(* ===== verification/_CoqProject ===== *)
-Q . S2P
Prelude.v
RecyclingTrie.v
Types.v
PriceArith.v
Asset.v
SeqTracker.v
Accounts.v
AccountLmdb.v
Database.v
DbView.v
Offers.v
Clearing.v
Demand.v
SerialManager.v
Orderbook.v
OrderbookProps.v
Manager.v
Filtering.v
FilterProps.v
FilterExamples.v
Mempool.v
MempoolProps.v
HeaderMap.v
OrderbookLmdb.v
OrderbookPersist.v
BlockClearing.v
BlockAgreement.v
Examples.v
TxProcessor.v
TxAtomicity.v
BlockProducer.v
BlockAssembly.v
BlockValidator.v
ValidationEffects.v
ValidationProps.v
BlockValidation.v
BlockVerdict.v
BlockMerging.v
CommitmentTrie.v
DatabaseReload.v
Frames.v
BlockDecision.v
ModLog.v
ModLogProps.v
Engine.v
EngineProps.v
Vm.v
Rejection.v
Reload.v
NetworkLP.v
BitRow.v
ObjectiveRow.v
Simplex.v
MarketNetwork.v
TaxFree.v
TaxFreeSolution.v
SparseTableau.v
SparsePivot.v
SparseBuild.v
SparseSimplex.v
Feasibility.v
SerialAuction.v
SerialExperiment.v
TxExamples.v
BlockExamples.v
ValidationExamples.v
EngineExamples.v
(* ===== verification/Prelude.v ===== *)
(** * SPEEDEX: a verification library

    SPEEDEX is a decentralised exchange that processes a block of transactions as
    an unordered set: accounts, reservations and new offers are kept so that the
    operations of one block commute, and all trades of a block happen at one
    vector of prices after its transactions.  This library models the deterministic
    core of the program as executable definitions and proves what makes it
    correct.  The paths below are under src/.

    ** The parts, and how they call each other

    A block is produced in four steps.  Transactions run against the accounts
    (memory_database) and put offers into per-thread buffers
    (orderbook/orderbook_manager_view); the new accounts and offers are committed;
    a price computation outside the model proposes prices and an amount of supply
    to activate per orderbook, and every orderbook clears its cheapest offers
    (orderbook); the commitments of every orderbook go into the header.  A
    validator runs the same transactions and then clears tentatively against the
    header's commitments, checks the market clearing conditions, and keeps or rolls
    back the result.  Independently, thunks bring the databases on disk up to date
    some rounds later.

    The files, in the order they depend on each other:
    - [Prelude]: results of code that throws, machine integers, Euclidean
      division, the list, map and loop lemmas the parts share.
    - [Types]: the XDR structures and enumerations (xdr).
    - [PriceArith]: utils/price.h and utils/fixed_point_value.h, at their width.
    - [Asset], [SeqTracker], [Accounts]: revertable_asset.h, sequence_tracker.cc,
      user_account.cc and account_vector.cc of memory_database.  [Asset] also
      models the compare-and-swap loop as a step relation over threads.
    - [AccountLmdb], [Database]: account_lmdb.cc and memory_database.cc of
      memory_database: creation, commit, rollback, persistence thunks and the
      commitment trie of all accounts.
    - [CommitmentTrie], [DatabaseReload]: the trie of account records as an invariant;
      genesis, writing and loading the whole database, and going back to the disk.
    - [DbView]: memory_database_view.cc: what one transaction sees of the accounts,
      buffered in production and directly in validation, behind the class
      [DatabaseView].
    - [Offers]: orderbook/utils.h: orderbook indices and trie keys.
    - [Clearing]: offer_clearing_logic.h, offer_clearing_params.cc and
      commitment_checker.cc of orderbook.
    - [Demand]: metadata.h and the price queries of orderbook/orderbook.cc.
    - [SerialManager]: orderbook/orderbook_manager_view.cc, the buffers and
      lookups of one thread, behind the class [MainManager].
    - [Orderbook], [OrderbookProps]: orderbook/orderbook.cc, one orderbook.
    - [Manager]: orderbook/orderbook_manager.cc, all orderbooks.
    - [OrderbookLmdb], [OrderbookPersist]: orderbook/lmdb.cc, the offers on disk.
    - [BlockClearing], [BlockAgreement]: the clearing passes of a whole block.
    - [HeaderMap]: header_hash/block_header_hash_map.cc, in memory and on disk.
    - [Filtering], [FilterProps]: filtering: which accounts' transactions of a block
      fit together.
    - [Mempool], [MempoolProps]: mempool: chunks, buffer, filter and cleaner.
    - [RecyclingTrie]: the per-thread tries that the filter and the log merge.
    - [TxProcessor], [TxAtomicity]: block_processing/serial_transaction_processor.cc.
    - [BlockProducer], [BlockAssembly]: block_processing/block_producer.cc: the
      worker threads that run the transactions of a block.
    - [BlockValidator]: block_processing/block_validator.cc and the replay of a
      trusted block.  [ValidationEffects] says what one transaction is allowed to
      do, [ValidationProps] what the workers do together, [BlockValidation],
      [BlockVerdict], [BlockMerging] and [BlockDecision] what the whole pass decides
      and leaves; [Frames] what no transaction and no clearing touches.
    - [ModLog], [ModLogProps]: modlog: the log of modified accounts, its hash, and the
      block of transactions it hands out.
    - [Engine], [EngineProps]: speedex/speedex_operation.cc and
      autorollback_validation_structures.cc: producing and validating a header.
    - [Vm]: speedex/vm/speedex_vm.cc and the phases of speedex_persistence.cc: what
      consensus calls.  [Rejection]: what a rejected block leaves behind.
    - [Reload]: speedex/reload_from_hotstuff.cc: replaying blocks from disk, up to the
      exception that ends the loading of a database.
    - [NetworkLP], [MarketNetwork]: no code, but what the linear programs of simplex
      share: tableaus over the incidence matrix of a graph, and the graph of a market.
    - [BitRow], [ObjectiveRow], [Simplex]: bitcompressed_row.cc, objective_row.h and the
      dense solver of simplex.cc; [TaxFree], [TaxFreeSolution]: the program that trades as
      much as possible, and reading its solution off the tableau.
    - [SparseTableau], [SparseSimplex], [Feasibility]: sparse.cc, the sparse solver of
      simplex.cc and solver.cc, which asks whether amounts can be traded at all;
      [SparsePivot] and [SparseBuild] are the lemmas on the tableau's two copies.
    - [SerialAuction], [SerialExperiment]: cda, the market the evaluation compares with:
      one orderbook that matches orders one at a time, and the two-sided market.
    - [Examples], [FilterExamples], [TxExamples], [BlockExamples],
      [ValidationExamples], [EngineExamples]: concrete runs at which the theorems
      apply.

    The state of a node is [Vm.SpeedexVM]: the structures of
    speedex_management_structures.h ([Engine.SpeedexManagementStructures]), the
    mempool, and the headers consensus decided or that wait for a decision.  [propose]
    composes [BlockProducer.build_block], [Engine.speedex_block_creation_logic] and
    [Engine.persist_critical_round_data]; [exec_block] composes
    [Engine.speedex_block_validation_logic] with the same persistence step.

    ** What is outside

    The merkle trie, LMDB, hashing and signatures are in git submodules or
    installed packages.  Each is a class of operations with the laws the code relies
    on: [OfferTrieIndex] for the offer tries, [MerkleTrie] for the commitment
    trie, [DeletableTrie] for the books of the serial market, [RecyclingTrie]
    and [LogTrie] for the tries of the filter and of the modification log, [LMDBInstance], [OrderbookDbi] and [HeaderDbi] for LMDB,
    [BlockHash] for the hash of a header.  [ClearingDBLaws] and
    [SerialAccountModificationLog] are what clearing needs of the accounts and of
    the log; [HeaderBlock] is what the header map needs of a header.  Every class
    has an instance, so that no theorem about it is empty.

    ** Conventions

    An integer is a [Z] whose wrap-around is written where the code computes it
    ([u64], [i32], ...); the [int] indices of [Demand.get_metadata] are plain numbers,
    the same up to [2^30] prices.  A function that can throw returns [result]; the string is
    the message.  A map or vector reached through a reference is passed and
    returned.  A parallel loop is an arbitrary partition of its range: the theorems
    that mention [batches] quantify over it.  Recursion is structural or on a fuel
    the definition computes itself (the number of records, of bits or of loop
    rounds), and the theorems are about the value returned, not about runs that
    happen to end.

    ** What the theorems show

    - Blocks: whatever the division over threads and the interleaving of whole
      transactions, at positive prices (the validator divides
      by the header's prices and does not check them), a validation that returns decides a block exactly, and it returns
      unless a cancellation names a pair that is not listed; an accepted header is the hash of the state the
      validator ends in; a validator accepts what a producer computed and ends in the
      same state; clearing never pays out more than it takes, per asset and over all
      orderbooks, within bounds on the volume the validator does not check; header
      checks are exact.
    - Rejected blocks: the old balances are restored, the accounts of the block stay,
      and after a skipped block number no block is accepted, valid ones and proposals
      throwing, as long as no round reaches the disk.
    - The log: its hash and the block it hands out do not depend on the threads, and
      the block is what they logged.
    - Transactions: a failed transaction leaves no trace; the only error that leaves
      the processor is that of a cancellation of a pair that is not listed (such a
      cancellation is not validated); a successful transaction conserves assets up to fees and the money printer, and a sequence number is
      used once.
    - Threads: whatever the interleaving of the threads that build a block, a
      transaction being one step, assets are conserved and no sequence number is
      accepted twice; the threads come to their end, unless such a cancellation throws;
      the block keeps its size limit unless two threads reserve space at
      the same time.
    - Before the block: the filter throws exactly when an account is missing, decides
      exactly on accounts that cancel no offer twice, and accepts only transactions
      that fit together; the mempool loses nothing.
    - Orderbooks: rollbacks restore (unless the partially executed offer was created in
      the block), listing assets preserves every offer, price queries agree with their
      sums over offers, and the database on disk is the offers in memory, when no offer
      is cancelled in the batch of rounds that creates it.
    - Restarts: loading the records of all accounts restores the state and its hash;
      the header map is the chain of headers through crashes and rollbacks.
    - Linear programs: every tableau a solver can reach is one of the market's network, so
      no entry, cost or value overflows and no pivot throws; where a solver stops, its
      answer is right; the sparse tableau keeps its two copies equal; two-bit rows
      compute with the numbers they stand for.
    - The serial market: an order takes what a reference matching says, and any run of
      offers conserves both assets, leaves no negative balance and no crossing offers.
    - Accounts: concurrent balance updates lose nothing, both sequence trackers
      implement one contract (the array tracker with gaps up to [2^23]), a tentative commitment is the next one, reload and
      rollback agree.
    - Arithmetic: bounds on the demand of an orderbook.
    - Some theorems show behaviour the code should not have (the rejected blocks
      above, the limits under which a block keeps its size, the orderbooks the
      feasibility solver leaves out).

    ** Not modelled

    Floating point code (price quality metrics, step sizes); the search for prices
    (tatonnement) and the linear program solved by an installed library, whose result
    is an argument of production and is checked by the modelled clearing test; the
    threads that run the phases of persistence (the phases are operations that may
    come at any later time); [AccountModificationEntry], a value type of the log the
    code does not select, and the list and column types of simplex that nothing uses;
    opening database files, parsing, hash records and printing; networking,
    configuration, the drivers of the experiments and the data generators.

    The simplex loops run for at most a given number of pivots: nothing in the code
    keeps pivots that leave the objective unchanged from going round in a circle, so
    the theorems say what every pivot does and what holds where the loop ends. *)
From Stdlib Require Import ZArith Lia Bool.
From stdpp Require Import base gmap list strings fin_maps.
────────────────────────────────────────
• _Work instructions_
When you reach the line with "- Rejected blocks: the" in the records above, start writing out lines exactly, and stop once the line with "- Threads: whatever" has been written; include nothing else.

• _Worked solution_
    - Rejected blocks: the old balances are restored, the accounts of the block stay,
      and after a skipped block number no block is accepted, valid ones and proposals
      throwing, as long as no round reaches the disk.
    - The log: its hash and the block it hands out do not depend on the threads, and
      the block is what they logged.
    - Transactions: a failed transaction leaves no trace; the only error that leaves
      the processor is that of a cancellation of a pair that is not listed (such a
      cancellation is not validated); a successful transaction conserves assets up to fees and the money printer, and a sequence number is
      used once.
    - Threads: whatever the interleaving of the threads that build a block, a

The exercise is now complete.